Part 1/2 - Global Nightlights: Illuminating a New Direction for Worldwide Electrification Projects

"Learn about the VIIRS instrument and how it is used to detect electrification from satellites."

Fourteen percent of the global population today lack access to electricity. For poor households in rural areas, this means that they are still struggling to meet their basic needs for lighting and cooking.
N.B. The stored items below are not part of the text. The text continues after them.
(** A [set] on a table of the invariant returns when the block of a
    table of twice its capacity, and of [8 n² + 698] cells for its [n]
    used slots, has an [int] size. *)
Lemma set_returns_counted (t : table) :
  counted t → load t ≤ reserved t ÷ 2 + 1 →
  (key_size t + value_size t + 1)
  * (2 * reserved t + 8 * used_count t * used_count t + 698) ≤ INT_MAX →
  ∀ key value, ∃ fuel r t',
    basic_hash_table_set hash compar assign_key assign_value fuel t
      key value = Done (r, t').
Proof.
  intros Hc Hload Hroom key value.
  pose proof Hc as (Hwf & Hcap & Hused & Hk & Hv & Hfit).
  pose proof (used_count_range t Hwf) as Hrange.
  pose proof (capacity_ok_pos _ Hcap).
  assert (0 ≤ used_count t) as HN by lia.
  assert ((key_size t + value_size t + 1)
          * (8 * used_count t * used_count t + 698) ≤ INT_MAX
          ∧ (key_size t + value_size t + 1) * (2 * reserved t) ≤ INT_MAX)
    as [Hroom8 Hroom2] by nia.
  assert (∀ t', while_ready (used_count t) t' → while_terminates t')
    as Hwhile.
  { intros t'. by apply (while_terminates_ready (used_count t) HN
                           (Z.to_nat (4 * used_count t * used_count t + 1
                                       - reserved t'))). }
  unfold basic_hash_table_set.
  destruct (Z.gtb_spec (load t) (reserved t ÷ 2)) as [Hgt|Hle].
  - destruct (next_prime_size_int (reserved t)) as [Hnext _]; [nia|].
    destruct (next_prime_size_grows (reserved t))
      as (_ & Hcapn & Hdouble & _); [lia | lia |].
    pose proof (next_prime_size_half _ Hcap ltac:(lia) ltac:(lia)) as Hhalf.
    destruct (rehash_terminates (used_count t) t
                (next_prime_size (reserved t)))
      as (f1 & t1 & Hr); [done | done | done | nia | done | lia | lia | |].
    { intros t' _. apply Hwhile. }
    pose proof (proj2 (proj2 (set_inner_counted hash compar assign_key
                                assign_value f1))
                  _ _ _ _ Hcapn Hr) as (Hc1 & Hl1 & Hr1).
    pose proof (proj2 (proj2 (set_inner_sizes hash compar assign_key
                                assign_value f1)) _ _ _ _ Hr) as [Hks Hvs].
    pose proof (quot2_mono (next_prime_size (reserved t)) (reserved t1)
                  ltac:(lia)) as Hq1.
    destruct (Hwhile t1) with (key := key) (value := value) (reset := false)
      as (f2 & r & t' & Hw).
    { pose proof Hc1 as (? & ? & ? & ?).
      split_and!; [done | lia | lia | by rewrite Hks, Hvs]. }
    exists (S (f1 `max` f2)), r, t'. rewrite set_inner_S.
    destruct (Z.gtb_spec (load t) (reserved t ÷ 2)); [|lia].
    apply bind_Done. exists t1. split.
    + apply (fuel_mono f1); [lia | done].
    + apply (fuel_mono f2); [lia | done].
  - destruct (Hwhile t) with (key := key) (value := value) (reset := false)
      as (f & r & t' & Hw).
    { split_and!; [done | lia | lia | done]. }
    exists (S f), r, t'. rewrite set_inner_S.
    destruct (Z.gtb_spec (load t) (reserved t ÷ 2)); [lia|]. done.
Qed.
Lemma user_inv_shrinks (st st' : state) : user_inv st -> shrinks st st' -> user_inv st'.
Proof.
  intros (Hnu & Hhu & Hal) (Hlen & Hn & Hu & _). split; [|split].
  - intros mode l Hl. eapply sublist_NoDup; [|apply Hn].
    apply (Hnu mode). eapply elem_of_sublist; [eassumption | apply Hu].
  - intros mode l1 l2 n H1 H2 Hn1 Hn2. apply (Hhu mode l1 l2 n).
    + exact (elem_of_sublist _ _ _ H1 (Hu mode)).
    + exact (elem_of_sublist _ _ _ H2 (Hu mode)).
    + exact (elem_of_sublist _ _ _ Hn1 (Hn l1)).
    + exact (elem_of_sublist _ _ _ Hn2 (Hn l2)).
  - intros mode l Hl. rewrite Hlen. apply (Hal mode).
    eapply elem_of_sublist; [eassumption | apply Hu].
Qed.

Lemma no_occurrence_shrinks (st st' : state) (mode : mode_id) (cmd : string) :
  no_occurrence st mode cmd -> shrinks st st' -> no_occurrence st' mode cmd.
Proof.
  intros Hno (_ & Hn & Hu & _) m Hm Hin. apply (Hno m).
  - eapply elem_of_sublist; [eassumption | apply Hu].
  - eapply elem_of_sublist; [eassumption | apply Hn].
Qed.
The Global Nightlight platform, launched on November 15th, 2018, is a tool developed to help close this electricity gap. Using geo-referenced maps and providing unprecedented access to data from high resolution satellite imagery from NOAA, the platform provides tools and analytics to monitor the supply of electricity services from space every night. In the first of this two-part webinar series, you will learn about the following topics:

Introduction to the Global Nightlight Platform

An Overview of Electricity Access around the world

A presentation of the Global Electrification Platform (GEP) covered extensively is the Global Nightlight Platform's VIIRS instrument, and how it is used to detect regional electrification from satellites.

About the Presenters

Kwawu Mensan Gaba

Kwawu Mensan Gaba is the Lead Energy Specialist at the Energy and Extractives Global Practice, and Global Lead at the Power Systems Global Solutions Group at the World Bank. He initiated and has been leading the award winning and groundbreaking work of “Monitoring Electrification from Space” since 2011. Along the way, he developed strong partnerships between research institutes, academia and private sector as well as leveraged disruptive technologies to help resolve one of the most challenging issues of our planet, with a focus on Africa and South Asia where most of the 1+ billion without electricity access reside.

Kimberly Baugh

Kimberly Baugh is a research scientist at the Cooperative Institute for Research in Environmental Sciences (CIRES) at the University of Colorado, Boulder. She works with the Earth Observation Group at NOAA as lead developer for nighttime lights product generation. Her current work utilizes nighttime data from the VIIRS sensors to produce three product lines: nighttime lights, nighttime boat detections, and fires at night. She also has extensive experience making global nighttime lights products using data from the DMSP-OLS sensor, which has a digital record back to 1992.

Brian Min

Brian Min is Associate Professor of Political Science at the University of Michigan. He is the author of Power and the Vote: Elections and Electricity in the Developing World (Cambridge University Press, 2015). His research uses high resolution satellite imagery to study the politics of rural electrification across the developing world. He has collaborated closely with the World Bank to develop new methods using remote sensing and statistical algorithms to plan and monitor electrification projects in settings including Senegal, Mali, Kenya, India, Pakistan, and Vietnam. His current research focuses on the political targeting of power outages using high frequency satellite data. He holds degrees from Cornell, Harvard, and UCLA.

Benjamin Stewart

Benjamin Stewart is a Geographer on the Geospatial Operational Support Team (GOST) at the World Bank. Ben specializes in integrating geospatial insight into World Bank operations by leveraging satellite imagery and open-source data and tools. Before joining the World Bank in 2012, Ben worked as a software developer with ESRI in Ottawa, Canada, and received his master’s in Geography from the University of Victoria.